Stored data -

(* ===== verification/Statics.v ===== *)
(** Static files ([server/statics.rs]): which part of a request path names a file, what is never
    served as bytes, ranges, and the response for a file.

    A path is the list of its components.  The file system is a [File] per path: what its
    metadata, [read], [open] and [seek] answer. *)

From S2P Require Import Prelude Bytes Http Compress Cgi.

(** ** Paths *)

(** [Path::new(path.trim_start_matches('/')).components()], its [Normal] ones. *)
Definition sanitize (path : bytes) : list bytes :=
  filter (fun c => c <> [] /\ c <> lit "." /\ c <> lit "..") (split_on 47 path).

Definition file_name (rel : list bytes) : option bytes := last rel.

(** [Path::extension]: after the last dot, unless that dot is the first character. *)
Definition extension (rel : list bytes) : option bytes :=
  match file_name rel with
  | None => None
  | Some name => match rposition 46 name with
                 | None | Some O => None
                 | Some i => Some (drop (S i) name)
                 end
  end.

Definition LEFTOVER : list bytes :=
  [lit ".bak"; lit ".orig"; lit ".save"; lit ".swp"; lit ".swo"; lit ".old"; lit ".rej"; lit ".tmp"].
Definition SOURCES : list bytes :=
  [lit "php"; lit "php3"; lit "php4"; lit "php5"; lit "php7"; lit "php8"; lit "phps"; lit "pht";
   lit "phtml"; lit "phar"].

Definition dotted (c : bytes) : bool := starts_with c (lit ".") && negb (beq c (lit ".well-known")).

Definition static_forbidden (rel : list bytes) : bool :=
  if existsb dotted rel then true
  else
    let name := to_ascii_lowercase (default [] (file_name rel)) in
    if contains_sub (lit ".php.") name || ends_with name (lit "~") then true
    else if existsb (ends_with name) LEFTOVER then true
    else match extension rel with
         | Some e => existsb (beq (to_ascii_lowercase e)) SOURCES
         | None => false
         end.

Definition mime_for (path : list bytes) : bytes :=
  let is_ (e : bytes) (l : list bytes) := existsb (beq e) l in
  match extension path with
  | None => lit "application/octet-stream"
  | Some e =>
      if is_ e [lit "html"; lit "htm"] then lit "text/html; charset=utf-8"
      else if is_ e [lit "css"] then lit "text/css; charset=utf-8"
      else if is_ e [lit "js"; lit "mjs"] then lit "text/javascript; charset=utf-8"
      else if is_ e [lit "json"] then lit "application/json"
      else if is_ e [lit "svg"] then lit "image/svg+xml"
      else if is_ e [lit "png"] then lit "image/png"
      else if is_ e [lit "jpg"; lit "jpeg"] then lit "image/jpeg"
      else if is_ e [lit "gif"] then lit "image/gif"
      else if is_ e [lit "webp"] then lit "image/webp"
      else if is_ e [lit "ico"] then lit "image/x-icon"
      else if is_ e [lit "woff2"] then lit "font/woff2"
      else if is_ e [lit "woff"] then lit "font/woff"
      else if is_ e [lit "map"] then lit "application/json"
      else if is_ e [lit "txt"] then lit "text/plain; charset=utf-8"
      else lit "application/octet-stream"
  end.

Exercise objective - Retype exactly the lines above, from the one with "A path is the" through the one with "Some O => None", inclusive.

Solution -
    A path is the list of its components.  The file system is a [File] per path: what its
    metadata, [read], [open] and [seek] answer. *)

From S2P Require Import Prelude Bytes Http Compress Cgi.

(** ** Paths *)

(** [Path::new(path.trim_start_matches('/')).components()], its [Normal] ones. *)
Definition sanitize (path : bytes) : list bytes :=
  filter (fun c => c <> [] /\ c <> lit "." /\ c <> lit "..") (split_on 47 path).

Definition file_name (rel : list bytes) : option bytes := last rel.

(** [Path::extension]: after the last dot, unless that dot is the first character. *)
Definition extension (rel : list bytes) : option bytes :=
  match file_name rel with
  | None => None
  | Some name => match rposition 46 name with
                 | None | Some O => None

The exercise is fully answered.